Naquela manhã, antes de sair de casa, ele ainda dera uma indirecta:
- Sabe que eu estou me sentindo óptimo para a minha idade?
A Vivinha nem ouvira. Estava ocupada fazendo sua mala. Depois iria ajudar as crianças a se prepararem para a viagem. Quando ele a beijou na face, disse:
- Olha, tem uma lasanha na geladeira para esta noite. É só esquentar. Nos outros dias, vai ter de comer fora. É só até domingo.

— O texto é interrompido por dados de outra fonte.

(* ===== verification/_CoqProject ===== *)
-Q . S2P
Prelude.v
Session.v
SessionConc.v
Json.v
GoText.v
CompilerTypes.v
CompilerExpr.v
Compiler.v
Sha256.v
PolicyTypes.v
Cache.v
Engine.v
EngineConc.v
Rego.v
Router.v
AuditStore.v
AuditWriter.v
Config.v
Loader.v
PolicyLoading.v
Upstream.v
Transport.v
Sse.v
SseServer.v
Stdio.v
Observability.v
App.v
Proxy.v
Trail.v
Shipped.v
Lifecycle.v
(* ===== verification/Session.v ===== *)
(** * Sessions and their manager

    Models src/internal/session/types.go and src/internal/session/manager.go.
    Sessions are shared by pointer (the manager's map, the SSE handler and the
    stdio server all hold the same object), so they live in a heap and the map
    stores locations. The clock readings, the UUIDs and the order in which
    [sync.Map.Range] visits the keys are arguments. This file is the sequential
    view: every operation runs to its end; [SessionConc] interleaves them. *)

From Stdlib Require Import ZArith Lia.
From stdpp Require Import base list gmap strings numbers.
From S2P Require Import Prelude.

(** ** A session (types.go) *)

Record Session : Type := mkSession {
  ID : string;
  CreatedAt : Time;
  LastActivityAt : Time;
  RequestCount : Z;
  AgentID : string;
  AgentName : string;
  Capabilities : slice string;
  IdentityVerified : bool;
  DID : string;
  SourceIP : string;
  UserAgent : string;
  (** messages queued in the buffered channel, oldest first *)
  MessageChan : list string;
  (** whether the [Done] channel is closed *)
  Done : bool
}.

(** [make(chan []byte, 100)]. *)
Definition message_chan_cap : nat := 100.

(** The two readings of the clock give [CreatedAt] and [LastActivityAt]. *)
Definition NewSession (id : string) (t1 t2 : Time) : Session :=
  {| ID := id; CreatedAt := t1; LastActivityAt := t2; RequestCount := 0;
     AgentID := ""; AgentName := ""; Capabilities := None;
     IdentityVerified := false; DID := ""; SourceIP := ""; UserAgent := "";
     MessageChan := []; Done := false |}.

Definition set_activity (n : Z) (now : Time) (s : Session) : Session :=
  {| ID := ID s; CreatedAt := CreatedAt s; LastActivityAt := now; RequestCount := n;
     AgentID := AgentID s; AgentName := AgentName s; Capabilities := Capabilities s;
     IdentityVerified := IdentityVerified s; DID := DID s; SourceIP := SourceIP s;
     UserAgent := UserAgent s; MessageChan := MessageChan s; Done := Done s |}.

Uma lasanha. Seria o seu jantar de aniversário. Uma lasanha solitária. A triste lasanha de um abandonado. Nem seu Itacir, porteiro do edifício, se lembrara de cumprimentá-lo.
- Maura...
- Sim, doutor Roberto.
- Por favor, não interprete mal o que eu vou dizer...
- O quê, doutor Roberto?
- Você... tem algum programa para esta noite?

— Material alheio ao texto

Definition quote_rune (x : list ascii + ascii) : string :=
  match x with
  | inl l => escape l
  | inr a => String backslash ("x" +:+ hex_byte (N_of_ascii a))
  end.

(** [%q]. *)
Definition quote (s : string) : string :=
  dq +:+ foldr (fun x t => quote_rune x +:+ t) dq (runes s).

(** [int64(f)]: truncation towards zero. *)
Definition trunc (f : float64) : option Z :=
  match f with
  | S754_zero _ => Some 0%Z
  | S754_finite s m e =>
      let z := if (e >=? 0)%Z then (Zpos m * 2 ^ e)%Z else (Zpos m / 2 ^ (- e))%Z in
      let z := if s then (- z)%Z else z in
      if bool_decide (min_int64 <= z <= max_int64)%Z then Some z else None
  | _ => None
  end.

Definition int64_of_float (f : float64) : Z :=
  match trunc f with Some z => z | None => int64_overflow f end.

(** [%f]: six decimals, rounded half to even. *)
Definition round_half_even (n d : Z) : Z :=
  let q := (n / d)%Z in
  let r := (n mod d)%Z in
  if ((2 * r <? d) || (2 * r =? d) && Z.even q)%Z then q else (q + 1)%Z.

Definition zero_pad (k : nat) (s : string) : string := Repeat "0" (k - String.length s) +:+ s.

Definition format_f (f : float64) : string :=
  match f with
  | S754_nan => "NaN"
  | S754_infinity s => if s then "-Inf" else "+Inf"
  | S754_zero s => (if s then "-" else "") +:+ "0.000000"
  | S754_finite s m e =>
      let n := if (e >=? 0)%Z then (Zpos m * 2 ^ e * 1000000)%Z
               else round_half_even (Zpos m * 1000000) (2 ^ (- e)) in
      (if s then "-" else "") +:+ pretty (Z.to_N (n / 1000000)) +:+ "."
        +:+ zero_pad 6 (pretty (Z.to_N (n mod 1000000)))
  end.

(** [%v] of a [[]string], and of a decoded value: maps are printed in key order. *)
Definition format_strings (l : list string) : string := "[" +:+ join " " l +:+ "]".

Definition text_le (p q : string * string) : Prop := String.le p.1 q.1.
#[export] Instance text_le_dec : RelDecision text_le.
Proof. intros p q. unfold text_le. apply _. Defined.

- Não. Só ir para casa, jantar e ver novela.
- Sozinha?
- Com a minha mãe, que mora comigo.
- Você não tem, assim, um namorado?
- Tinha, doutor Roberto. - E Maura sorriu antes de continuar: - Mas ele também esquecia muita coisa que não devia esquecer.
- Venha jantar comigo, na minha casa, Maura. Uma lasanha. Não vai ter ninguém lá. E eu tenho televisão.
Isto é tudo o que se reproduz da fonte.